(Collected data entries)
━━━━━━
(** * O-Terminal: the PTY lifecycle manager (src/core/pty-manager.ts)

    A shallow embedding of the [PTYManager] class and the properties of
    its specification.  The manager is stateful and talks to a host
    (the Electron bridge, node-pty handles, the file system), so the
    embedding is a state-and-exception monad over an explicit manager
    state; every call that leaves the manager is recorded in a trace. *)

From stdpp Require Import gmap strings list fin_maps pretty.
From Stdlib Require Import ZArith.

Set Warnings "-register-all".

Local Open Scope string_scope.
Local Open Scope Z_scope.
Local Open Scope list_scope.

(** ** Errors (src/types/errors.ts) *)

Inductive TerminalErrorType : Type :=
  | PTY_CREATION_FAILED
  | SHELL_NOT_FOUND
  | ELECTRON_NOT_AVAILABLE
  | NODE_PTY_NOT_AVAILABLE
  | PROCESS_TERMINATED
  | VIEW_CREATION_FAILED.

(** A reference to a [PTYOptions] object: the options record is a JS
    object that [createPTY] writes to, so it lives in a store. *)
Definition loc : Type := positive.

(** What a [throw] can carry: a [TerminalPluginError] (type, message,
    originalError, context; the only context the manager ever attaches is
    [{ options }], a reference), or a plain [Error] thrown by the host.
    Either is an [Error] object: its [message] is a string. *)
Inductive exn : Type :=
  | TerminalPluginError (type : TerminalErrorType) (message : string)
      (originalError : option exn) (context : option loc)
  | JsError (name : string) (message : string).

(** [error instanceof TerminalPluginError] *)
Definition instanceof_TerminalPluginError (e : exn) : bool :=
  match e with
  | TerminalPluginError _ _ _ _ => true
  | JsError _ _ => false
  end.

(** [(error as Error)?.message || error] inside a template literal: the
    message when it is non-empty, otherwise [String(error)]. *)
Definition message_or_error (e : exn) : string :=
  match e with
  | TerminalPluginError _ m _ _ =>
      if String.eqb m EmptyString then "TerminalPluginError" else m
  | JsError n m => if String.eqb m EmptyString then n else m
  end.

(** [error.message] *)
Definition error_message (e : exn) : string :=
  match e with
  | TerminalPluginError _ m _ _ => m
  | JsError _ m => m
  end.

(** [s.includes(sub)] on strings. *)
Fixpoint includes (s sub : string) : bool :=
  String.prefix sub s ||
  match s with
  | EmptyString => false
  | String _ rest => includes rest sub
  end.

Inductive result (A : Type) : Type :=
  | Ok (a : A)
  | Throw (e : exn).
Arguments Ok {A} a.
Arguments Throw {A} e.

(** ** Data model *)

(** A node-pty handle; a [Set<IPty>] compares handles by identity. *)
Definition IPty : Type := positive.

Record PTYSettingsProvider : Type := {
  defaultShell : string;
  shellArgs : list string;
}.

(** [args] and [env] may be absent: the source reads them as
    [options.args || []] and [options.env?.PATH]. *)
Record PTYOptions : Type := {
  shell : string;
  args : option (list string);
  cwd : string;
  env : option (gmap string string);
  cols : Z;
  rows : Z;
}.

(** The record after the assignment [options.cwd = c]. *)
Definition with_cwd (opts : PTYOptions) (c : string) : PTYOptions :=
  {| shell := shell opts; args := args opts; cwd := c;
     env := env opts; cols := cols opts; rows := rows opts |}.

(** The [spawnOptions] object literal of [createPTY]; [useConpty] is a key
    that is added on one branch only, hence an option. *)
Record SpawnOptions : Type := {
  spawn_name : string;
  spawn_cols : Z;
  spawn_rows : Z;
  spawn_cwd : string;
  spawn_env : option (gmap string string);
  spawn_encoding : string;
  useConpty : option bool;
}.

Record Dimensions : Type := {
  dim_cols : Z;
  dim_rows : Z;
}.

(** ** The host *)

(** The methods of one node-pty handle that the manager calls; each of
    them can throw.  [on] registers an observer for the named event. *)
Record PtyMethods : Type := {
  on : string → result unit;
  kill : result unit;
  resize : Z → Z → result unit;
  removeAllListeners : result unit;
}.

Record NodePty : Type := {
  spawn : string → list string → SpawnOptions → result IPty;
}.

Record Process : Type := {
  platform : string;
}.

(** The Electron bridge (./electron-bridge) is a collaborator of the
    manager and is taken as a parameter.  Getters are values; the calls
    that the manager wraps in a try/catch of their own, and [spawn], can
    throw. [validateShell] is the asynchronous check: its value is the
    outcome of the awaited promise (a rejection is a [Throw]). *)
Module ElectronBridge.
Record t : Type := {
  getNodePTY : option NodePty;
  getPtyLoadMode : string;
  getProcess : Process;
  validateShellSync : string → result bool;
  validateShell : string → result bool;
  getDefaultShell : result string;
  getEnvironmentVariables : gmap string string;
  getCurrentWorkingDirectory : string;
}.
End ElectronBridge.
━━━━━━
## Task to complete
Copying begins at the line that holds "getNodePTY : option NodePty;" and ends at the last line of the data above, with both included and each line kept exactly.

## Answer box
  getNodePTY : option NodePty;
  getPtyLoadMode : string;
  getProcess : Process;
  validateShellSync : string → result bool;
  validateShell : string → result bool;
  getDefaultShell : result string;
  getEnvironmentVariables : gmap string string;
  getCurrentWorkingDirectory : string;
}.
End ElectronBridge.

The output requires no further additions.